At first light I duck out of the door. Nothing has happened that is not to be expected, the curse of Eve weighs heaviest the first time. There are others like me, that live away, apart, only joining with women in pain, never in friendship or prayer. Women fear us, what we know about them under their clothes. Men of Science take our knowledge and call it their own. Say they found it using their powers of logic, never dirtying their hands in the sweat of our suffering. I learned never to talk of such things with men while I was still a girl loitering about my mother’s skirts. She talked, told them of our gentle ways of poisoning pain away. They took her wisdom for their own and burned her alive. So I keep my silence around physicians when they come knocking.

Another night falls, another baby starts its roll down into the world. A boy comes to fetch me, I am needed in the town. I cast my eyes away from the Lord, how he despises us. I pause outside my door, and listen to the still night. Why so often at night? It is a peace to shatter, a woman’s chance to raise her voice without words. Down the hill swift with my stick and I am there, streets rise up around me. Rat-tat on the door.

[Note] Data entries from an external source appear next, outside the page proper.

(** * WeCom channel plugin: delivery pipeline

    A shallow embedding of the message adapter (adapter.ts), the API client
    (api.ts) and the message sender (send.ts) of the WeCom channel plugin,
    with the properties of the delivery pipeline stated over it.

    Conventions.
    - A JavaScript string is a [string]; literals outside ASCII are kept as
      their UTF-8 bytes.  The tests the code performs on strings ([startsWith],
      the class [\w], the character [@], emptiness) only look at ASCII
      characters or compare whole strings, so they read the same on bytes.
    - A JavaScript number that the code uses as an integer (codes, counters,
      seconds, milliseconds) is a [Z]; the retry counter, which starts at 0 and
      is only ever incremented or reset, is a [nat].
    - An optional property [p?: T] is an [option T]; [undefined] is [None].
    - Record fields carry a short prefix where two interfaces of the source
      share a property name. *)

From Stdlib Require Import String Ascii List ZArith Lia Bool DecimalString.
From Equations Require Import Equations.
Import ListNotations.

Local Open Scope string_scope.
Local Open Scope Z_scope.

(** ** JavaScript string helpers *)

Module Js.

(** [s.startsWith(p)] *)
Definition startsWith (s p : string) : bool := String.prefix p s.

(** Truthiness of a string: every string but the empty one. *)
Definition truthy (s : string) : bool := negb (s =? "")%string.

(** Truthiness of an optional string: defined and not empty. *)
Definition truthyOpt (o : option string) : bool :=
  match o with
  | Some s => truthy s
  | None => false
  end.

(** [o || d] on an optional string *)
Definition orElse (o : option string) (d : string) : string :=
  match o with
  | Some s => if truthy s then s else d
  | None => d
  end.

(** [n.toString()] and [`${n}`] for an integer [n] *)
Definition numToString (n : Z) : string := NilZero.string_of_int (Z.to_int n).

(** The line feed of ['\n']. *)
Definition nl : string := String (ascii_of_nat 10) EmptyString.

(** [a.join(sep)] *)
Fixpoint join (sep : string) (l : list string) : string :=
  match l with
  | [] => ""
  | [x] => x
  | x :: rest => x ++ sep ++ join sep rest
  end.

(** The class [\w] of a regular expression without the unicode flag:
    [A-Za-z0-9_]. *)
Definition isWordChar (c : ascii) : bool :=
  let n := nat_of_ascii c in
  ((48 <=? n) && (n <=? 57) || (65 <=? n) && (n <=? 90)
   || (97 <=? n) && (n <=? 122) || (n =? 95))%nat.

End Js.

(** ** Data model (types.ts and the plugin SDK types the code uses) *)

(** Modelled from the spec: the SDK's [ChannelPeer] type is not part of the
    sources; the data model gives [peer: {kind: dm|group, id, name}], and the
    code only ever writes or tests the kinds ['dm'] and ['group']. *)
Inductive PeerKind := dm | group.

Record ChannelPeer := mkPeer {
  peer_kind : PeerKind;
  peer_id : string;
  peer_name : string
}.

(** [ChannelMedia]: [type] is the SDK's media kind; the source switches on it
    with a [default] branch, so it stays a string. *)
Record ChannelMedia := mkMedia {
  media_type : string;
  media_url : string;
  media_caption : option string
}.

Record Mention := mkMention {
  mention_userId : string;
  mention_name : string
}.

Record Location := mkLocation {
  latitude : Z;
  longitude : Z
}.

Record ChannelEvent := mkEvent {
  event_type : string;
  event_key : option string      (* data: { key } or {} *)
}.

(** [ChannelMessage], with the properties the sources read or write (the
    SDK's declaration is not among the sources). *)
Local Unset Elimination Schemes.
Inductive ChannelMessage := mkMessage {
  msg_peer : ChannelPeer;
  msg_text : option string;
  msg_media : option (list ChannelMedia);
  msg_replyTo : option ChannelMessage;
  msg_senderName : option string;
  msg_timestamp : Z;
  msg_id : string;
  msg_channel : string;
  msg_accountId : string;
  msg_mentions : option (list Mention);
  msg_location : option Location;
  msg_event : option ChannelEvent
}.
Local Set Elimination Schemes.

Inductive WeComMessageType :=
  | mt_text | mt_image | mt_voice | mt_video | mt_file
  | mt_textcard | mt_news | mt_markdown.

Record WeComMessageContent := mkContent {
  c_content : option string;
  c_media_id : option string;
  c_title : option string;
  c_description : option string;
  c_url : option string;
  c_picurl : option string;
  c_btntxt : option string;
  c_markdown_content : option string
}.

Definition emptyContent : WeComMessageContent :=
  mkContent None None None None None None None None.

Record WeComSendMessageParams := mkParams {
  touser : option string;
  toparty : option string;
  totag : option string;
  msgtype : WeComMessageType;
  agentid : Z;
  content : WeComMessageContent
}.

(** [WeComReceivedMessage]; [MsgType] arrives as a string (the source also
    switches on ['location'], which the declared union does not list). *)
Record WeComReceivedMessage := mkReceived {
  ToUserName : string;
  FromUserName : string;
  CreateTime : Z;
  MsgType : string;
  MsgId : string;
  AgentID : Z;
  Content : option string;
  MediaId : option string;
  PicUrl : option string;
  Location_X : option Z;
  Location_Y : option Z;
  Label : option string;
  Event : option string;
  EventKey : option string
}.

The scene is peaceful. The children sleep behind a curtain, there are five, she tells me. The boy peeks at his mother before disappearing, but she is staring into the fire, lost in breathing. My role is to sit and accompany her. Her name is Jane and she needs no instruction, this is a task she has carried out many times. I hold a damp cloth to her forehead. She takes it between her teeth for the next pain, ground out noiselessly.

An hour later, my eyes fluttering shut on the rocking chair, a knock at the door. I open it a crack, two men – one a doctor, one Jane’s husband. Both recoil from me, my knowledge, my hands of flesh. I shoo them away. Their presence will break the spell and she is nearly at the end of her journey. I have heard whispers of what these man-midwives do – hurrying women with their manipulations of flesh, their hooks and other interferences. Then more often than not the mother is struck down with a deathly fever. Yet I am the heathen, the dangerous woman. I push the door closed against their weight. They are torn: disgust both pulls them away and implores them to come in. They choose to go. A shift in the air, Jane is chanting hexes and incantations against evil, repenting her sins. It is time.

I help her onto her knees and with her leave I feel for the baby’s head. All is not well. I know that only one heart will keep its beat through to the end.

She uses all of her might – the strength we keep hidden for these moments – and with my hands I free the small creature, a girl. Her mother’s tears run plentiful down their milk white bodies, but the baby takes only quiet, halting breaths. I say a prayer, squeeze water mingled with her mother’s sweat from the cloth and make a cross on her wrinkled brow.